Lemma xorsum_add f n m : xorsum f (n + m) = xorb (xorsum f n) (xorsum (fun i => f (n + i)%nat) m).
Proof.
  induction m as [|m IH]; [by rewrite Nat.add_0_r; destruct (xorsum f n)|].
  rewrite Nat.add_succ_r. cbn. by rewrite IH, xorb_assoc.
Qed.

Lemma xorsum_ext f g n : (forall i, (i < n)%nat -> f i = g i) -> xorsum f n = xorsum g n.
Proof.
  induction n as [|n IH]; [done|]. intros H. cbn.
  rewrite IH by (intros i Hi; apply H; lia). by rewrite H by lia.
Qed.

(** ** One block *)

(** One bit: the XOR, the key shift, then the input shift. *)
Definition step (t : tstate) : tstate := shift_input (shift_key (xor_if_negative t)).

(** One bit in the loop's order: the input shift comes first. *)
Definition loop_bit (t : tstate) : tstate := shift_key (xor_if_negative (shift_input t)).

Lemma do_repeat_loop_iter n t :
  do_repeat_loop (S n) (Z.of_nat n) t = Some (Nat.iter (2 * S n) loop_bit t).
Proof.
  revert t. induction n as [|n IH]; intros t; [done|].
  change (do_repeat_loop (S (S n)) (Z.of_nat (S n)) t) with
    (if 0 <=? Z.of_nat (S n) - 1
     then do_repeat_loop (S n) (Z.of_nat (S n) - 1) (loop_bit (loop_bit t))
     else Some (loop_bit (loop_bit t))).
  replace (Z.of_nat (S n) - 1) with (Z.of_nat n) by lia.
  destruct (Z.leb_spec 0 (Z.of_nat n)); [|lia]. rewrite IH. f_equal.
  replace (2 * S (S n))%nat with (S (S (2 * S n))) by lia.
  by rewrite !Nat.iter_succ_r.
Qed.

Lemma shift_input_iter n t :
  shift_input (Nat.iter n loop_bit (shift_key (xor_if_negative t))) = Nat.iter (S n) step t.
Proof.
  induction n as [|n IH]; [done|].
  change (Nat.iter (S (S n)) step t) with (step (Nat.iter (S n) step t)). by rewrite <- IH.
Qed.

Lemma block_iter input res k0 k1 :
  hash_toeplitz_block input res k0 k1 =
  let t := Nat.iter 32 step (TState input res k0 k1) in Some (result t, sk0 t, sk1 t).
Proof.
  assert (E : forall t, do_repeat_loop 15 14 t = Some (Nat.iter 30 loop_bit t)).
  { intros t. rewrite (do_repeat_loop_iter 14). f_equal. }
  unfold hash_toeplitz_block. rewrite E, <- (shift_input_iter 31), (Nat.iter_succ 30).
  generalize (Nat.iter 30 loop_bit (shift_key (xor_if_negative (TState input res k0 k1)))).
  intros t. cbn [mbind option_bind]. fold (loop_bit t).
  generalize (loop_bit t). by intros [].
Qed.

(** Bit [m] of the 64-bit window of the two key words. *)
Definition window_bit (k0 k1 : Z) (m : nat) : bool :=
  Z.testbit ((k0 ≪ 32) .| k1) (63 - Z.of_nat m).

(** The state after [j] bits. *)
Record block_inv (input res k0 k1 : Z) (j : nat) (t : tstate) : Prop := BlockInv {
  bi_input : bit_val t = u32 (input ≪ Z.of_nat j);
  bi_sk0 : sk0 t = u32 (((k0 ≪ 32) .| k1) ≫ (32 - Z.of_nat j));
  bi_sk1 : sk1 t = u32 (k1 ≪ Z.of_nat j);
  bi_word : in_word 32 (result t);
  bi_result : forall b, (b < 32)%nat ->
    Z.testbit (result t) (31 - Z.of_nat b) =
    xorb (Z.testbit res (31 - Z.of_nat b))
         (xorsum (fun i => Z.testbit input (31 - Z.of_nat i) && window_bit k0 k1 (i + b)) j) }.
____________________
→ WHAT THE TASK ASKS: Give the lines from the one containing "Z.testbit (result t)" through the end of the entries again, exactly as written and with no other lines.

→ TASK RESPONSE:
    Z.testbit (result t) (31 - Z.of_nat b) =
    xorb (Z.testbit res (31 - Z.of_nat b))
         (xorsum (fun i => Z.testbit input (31 - Z.of_nat i) && window_bit k0 k1 (i + b)) j) }.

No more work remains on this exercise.